The main limitation of the approach is that it can only handle survival type data, that is data with a single absorbing state. A next step would be to develop a similar approach for competing risk data. Klein and Andersen (2005) apply the pseudo-value approach to competing risk data to obtain simple estimates of the cumulative incidence functions, comparable to the estimates coming from the models of Fine and Gray (1989) based on the modeling the sub-distribution hazard. Scheike et al. (2008) give methodology for directly estimating the cumulative incidence functions by binomial models. However it is not quite clear how to define and estimate dynamic cumulative incidence functions. Of course it is always possible to define landmark sets and to estimate landmark specific cumulative incidence functions, but it is not yet clear how different landmark models could be combined into one (pseudo) model as used in this paper.

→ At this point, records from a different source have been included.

(* ===== verification/Migration.v ===== *)
(** Migration (src/runtime.cpp, [RuntimeImpl::migrate]): what it makes of the control
    blocks and the registry in any state, on success and on failure, and what becomes of
    the handles.  What it makes of the bytes is in Contents.v. *)
From S2P Require Import Prelude Types CheckedMath Platform HostBackend SharedBackend.
From S2P Require Import FileBackend CudaBackend Domain State Sim Ledger Pool Lifecycle Runtime.
From S2P Require Import Handle Facade SimRuntime Frames Allocation Charges Release.

Section migration.
Context {P : Platform}.
Implicit Types (s : RuntimeImpl) (r : BufferRecord).

(** A copy between blocks the CPU addresses is a [memcpy]. *)
Lemma cpu_copy_run dst src len m :
  ∃ m', copy_memory dst src len false false m = (ok_status, m')
        ∧ ∀ a, mem m' a = memcpy dst src len (mem m) a.
Proof.
  unfold copy_memory. destruct (len =? 0) eqn:E.
  - exists m. split; [done|]. intros a. bool_prop. subst len. symmetry. apply memmove_out. lia.
  - rewrite andb_false_r. eexists. by split.
Qed.

(** The checksum does not cover itself. *)
Lemma meta_crc_of_set z r : meta_crc_of (set_rec_meta_crc z r) = meta_crc_of r.
Proof.
  unfold meta_crc_of, set_rec_meta_crc.
  cbn [rec_id rec_generation rec_domain rec_size rec_alignment]. reflexivity.
Qed.
Lemma rec_meta_crc_set z r : rec_meta_crc (set_rec_meta_crc z r) = z.
Proof. reflexivity. Qed.
Lemma migrated_record_crc r tdom target tdev nb :
  rec_meta_crc (migrated_record r tdom target tdev nb)
  = meta_crc_of (migrated_record r tdom target tdev nb).
Proof. unfold migrated_record. by rewrite meta_crc_of_set, rec_meta_crc_set. Qed.

(** A migration that changes something swaps the record of its control block, and nothing
    else. *)
Lemma migrate_outcome s c k target c' :
  controls s !! c = Some k → rec_domain (rec k) ≠ target → (migrate c target s).1 = Ok c' →
  let s' := (migrate c target s).2 in
  c' = c ∧ registry_ s' = registry_ s
  ∧ ∃ tdom tdev nb, domain s target = Some tdom
      ∧ controls s' = <[c := set_rec (λ _, migrated_record (rec k) tdom target tdev nb) k]> (controls s).
Proof.
  intros Hk Hne. cbv zeta. unfold migrate. rewrite bind_run. cbn [get fst snd].
  assert (ctl_at s c = k) as -> by (unfold ctl_at; by rewrite Hk).
  destruct (closed_ s); [done|]. cbv zeta. set (r := rec k) in *.
  rewrite bool_decide_eq_false_2 by done. destruct (_ || _); [done|].
  destruct (_ || _); [by rewrite bind_run|]. destruct (domain s target) as [tdom|]; [|done].
  set (n := if rec_committed r =? 0 then _ else _). set (tdev := if bool_decide _ then _ else _).
  rewrite bind_run. pose proof (quiet_reserve_amount (rec_ns r) target n s) as Q1.
  destruct (reserve_amount (rec_ns r) target n s) as [[u|e] s1]; cbn [fst snd] in *; [|done].
  rewrite bind_run. pose proof (quiet_on_machine (IDomain.allocate tdom n (rec_alignment r)) s1) as Q2.
  destruct (on_machine (IDomain.allocate _ _ _) s1) as [[nb|e] s2]; cbn [fst snd] in *;
    [|by rewrite bind_run].
  rewrite bind_run. pose proof (quiet_migrate_fill r tdom target n nb s2) as Q3.
  destruct (migrate_fill r tdom target n nb s2) as [[u2|e] s3]; cbn [fst snd is_ok] in *; [|done].
  rewrite bind_run. cbn [ret fst snd]. intros [= <-].
  assert (quiet s s3) as Q by (do 2 (etransitivity; [eassumption|]); done).
  unfold migrate_commit. rewrite bind_run. set (s4 := (upd_ctl c _ s3).2).
  assert (controls s4 = <[c := set_rec (λ _, migrated_record r tdom target tdev nb) k]> (controls s)) as Hctl.
  { unfold s4. cbn [upd_ctl modify snd controls set_controls]. rewrite (q_controls _ _ Q).
    by rewrite (alter_insert_Some _ _ _ _ Hk). }
  match goal with |- context [(?f s4).2] =>
    assert (quiet s4 (f s4).2) as Q4 by (assert (preserves quiet f) as H by preserves_tac; apply H) end.
  rewrite (q_registry _ _ Q4), (q_controls _ _ Q4), Hctl. split; [done|].
  split; [exact (q_registry _ _ Q)|]. by exists tdom, tdev, nb.
Qed.
(** A migration that fails changes no control block and no registry entry. *)
Lemma migrate_failed s c target e :
  (migrate c target s).1 = Fail e → quiet s (migrate c target s).2.
Proof.
  unfold migrate. rewrite bind_run. cbn [get fst snd]. destruct (closed_ s); [done|]. cbv zeta.
  set (k := ctl_at s c). set (r := rec k). destruct (bool_decide _); [done|]. destruct (_ || _); [done|].
  destruct (_ || _); [intros _; rewrite bind_run; apply quiet_tick|].
  destruct (domain s target) as [tdom|]; [|done]. set (n := if rec_committed r =? 0 then _ else _).
  set (tdev := if bool_decide _ then _ else _).
  rewrite bind_run. pose proof (quiet_reserve_amount (rec_ns r) target n s) as Q1.
  destruct (reserve_amount (rec_ns r) target n s) as [[u|e1] s1]; cbn [fst snd] in *; [|done].
  rewrite bind_run. pose proof (quiet_on_machine (IDomain.allocate tdom n (rec_alignment r)) s1) as Q2.
  destruct (on_machine (IDomain.allocate _ _ _) s1) as [[nb|e1] s2]; cbn [fst snd] in *.
  - rewrite bind_run. pose proof (quiet_migrate_fill r tdom target n nb s2) as Q3.
    destruct (migrate_fill r tdom target n nb s2) as [[u2|e2] s3]; cbn [fst snd] in *; [by rewrite bind_run|].
    intros _. do 2 (etransitivity; [eassumption|]). done.
  - intros _. rewrite bind_run. do 2 (etransitivity; [eassumption|]). apply quiet_unreserve_amount.
Qed.

(** C32: a migration retires the handles of the previous generation: every handle
    that was good before is refused as [stale_generation] afterwards, and the
    handle the migration returns is good and names the same buffer. *)
Theorem migration_retires_handles s h c target h' :
  h_ctl h = Some c → is_Some (controls s !! c) → validate_alive h s = ok_status →
  is_u64 (h_gen h) → rec_domain (rec (ctl_at s c)) ≠ target →
  (Runtime_migrate true h target s).1 = Ok h' →
  let s' := (Runtime_migrate true h target s).2 in
  validate_alive h s' = fail ErrorCode.stale_generation "stale generation"
  ∧ validate_alive h' s' = ok_status ∧ h_id h' = rec_id (rec (ctl_at s c)).
Proof.
  intros Hc Hk Hal Hg Hne. cbv zeta. unfold Runtime_migrate, guarded, with_handle.
  rewrite bind_run. cbn [get fst snd]. rewrite Hal, Hc. cbn [ok_status]. rewrite bind_run.
  destruct Hk as [k0 Hk0]. pose proof (migrate_outcome s c k0 target) as Ho.
  assert (ctl_at s c = k0) as Hat by (unfold ctl_at; by rewrite Hk0).
  destruct (migrate c target s) as [[c'|e] s1]; cbn [fst snd] in *; [|done].
  destruct (Ho c' Hk0 ltac:(by rewrite <- Hat) eq_refl) as (-> & _ & tdom & tdev & nb & _ & Hctls).
  assert (finalized (ctl_at s1 c) = finalized (ctl_at s c) ∧ rec_id (rec (ctl_at s1 c)) = rec_id (rec (ctl_at s c))
          ∧ rec_generation (rec (ctl_at s1 c)) = u64 (rec_generation (rec (ctl_at s c)) + 1)
          ∧ rec_state (rec (ctl_at s1 c)) = BufferState.ALLOCATED) as (Hf & Hid & Hgen & Hst).
  { rewrite Hat. unfold ctl_at. by rewrite Hctls, lookup_insert_eq. }
  cbn [handle_result]. rewrite !bind_run. unfold new_handle. rewrite !bind_run.
  cbn [get ret fst snd]. set (s2 := (retain c s1).2).
  assert (rec (ctl_at s2 c) = rec (ctl_at s1 c) ∧ finalized (ctl_at s2 c) = finalized (ctl_at s1 c)) as [Hr2 Hf2].
  { unfold s2, ctl_at. simpl. rewrite lookup_alter, decide_True by done. by destruct (controls s1 !! c). }
  unfold validate_alive in Hal. rewrite Hc in Hal.
  destruct (h_valid h) eqn:Hv; [|done]. cbn [negb] in Hal.
  destruct (finalized (ctl_at s c)) eqn:Hfs; [done|].
  destruct (h_gen h =? rec_generation (rec (ctl_at s c))) eqn:Hgs; [|done]. bool_prop.
  intros [= <-]. unfold validate_alive, handle_of. cbn [h_ctl h_valid h_gen h_id negb].
  rewrite Hc, Hv, Hf2, Hr2, Hf, Hid, Hgen, Hst, Z.eqb_refl. cbn [negb dead_state].
  split_and!; [|done|done].
  destruct (h_gen h =? u64 _) eqn:E; [|done]. bool_prop. exfalso.
  rewrite <- Hgs in E. unfold u64, is_u64, two64 in *.
  destruct (decide (h_gen h = 18446744073709551615)) as [Hmax|Hmax];
    [rewrite Hmax in E; by vm_compute in E|].
  rewrite Z.mod_small in E; lia.
Qed.
End migration.

(** ** Witnesses: a host buffer of the concrete platform moves to shared memory *)

Definition sim_plain : RuntimeImpl := (Runtime_allocate true plain_request sim_runtime).2.
Definition sim_plain_handle : BufferHandle := mkBufferHandle true (Some 0%nat) (mkBufferId 1007 1) 1 true.
Lemma migration_retires_handles_witness :
  ∃ h', (Runtime_migrate true sim_plain_handle MemoryDomain.SHARED_HOST sim_plain).1 = Ok h'
    ∧ validate_alive sim_plain_handle
        (Runtime_migrate true sim_plain_handle MemoryDomain.SHARED_HOST sim_plain).2
      = fail ErrorCode.stale_generation "stale generation".
Proof.
  eexists. split; [vm_compute; reflexivity|].
  eapply (migration_retires_handles sim_plain sim_plain_handle 0 MemoryDomain.SHARED_HOST).
  - reflexivity.
  - vm_compute. by eexists.
  - vm_compute. reflexivity.
  - by vm_compute.
  - vm_compute. discriminate.
  - vm_compute. reflexivity.
Defined.

(** A migration gives the borrowed block of the application to the allocator's
    [free], which the finalization never does. *)
Lemma migration_frees_borrowed_memory :
  sim_freed (os (machine sim_borrowed)) = []
  ∧ sim_freed (os (machine (migrate 0 MemoryDomain.SHARED_HOST sim_borrowed).2))
    = [ext_pointer borrowed_desc].
Proof. split; vm_compute; reflexivity. Qed.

The big advantage of the landmark approach is that it can easily incorporate any type of information about the patients history. Multi-state models as used in Sect. 4 can only be used to obtain predictions given the current state in the model. In the ALL example, it could not pool patients with no-PR with patients with past-PR while this was easily done in the landmark model, which can handle any type of time-dependent covariate without modeling the dynamics of the process itself.

Another advantage of the landmark approach is the sparseness of the model. It only has to estimate a few parameters and a single baseline hazard, while the multi-state model has much more parameters, which could lead to serious over-fitting. The implication is that it has a similar simplicity as the direct models of Klein and Andersen (2005) and Scheike and Zhang (2007).

A final caveat is that one might be tempted to use prediction formula (10) for all s < t ≤ t hor . Such a prediction might be biased if in the landmark data set the effect of the last observed covariate X(s) is time-varying, that is β(t|s) ≠ β(s) for some s < tt hor . It would be better to create a new data set with a different horizon. Ultimately, this would lead to data-sets truncated at t LM = s and administratively censored at t hor that are used to “predict from t LM = s to t hor ”. For each prediction problem we can fit simple PH models with coefficients β(t LM , t hor ) and baseline hazard h 0(t|t LM , t hor ). The challenge would be to develop methodology that allows a smooth dependence of both the coefficients β(t LM , t hor ) and the baseline hazard h 0(t|t LM , t hor ) on the pair (t LM , t hor ).

The caveat above is especially relevant in case of time-dependent covariates. Since the landmark approach as applied here can only use the current value of the time-dependent covariate X(s) it can be expected that its effect will decrease over time. Potential biases in the predictive probabilities can be avoided by using joint models for the time-dependent covariate and the survival hazard. However, any lack of fit of such models could lead to similar biases.

6 6 Software

The mstate software is available as an R package on www.msbi.nl/multistate. Macro's for dynamic predicting using landmarking as well as the data used in this paper can also be found on this website.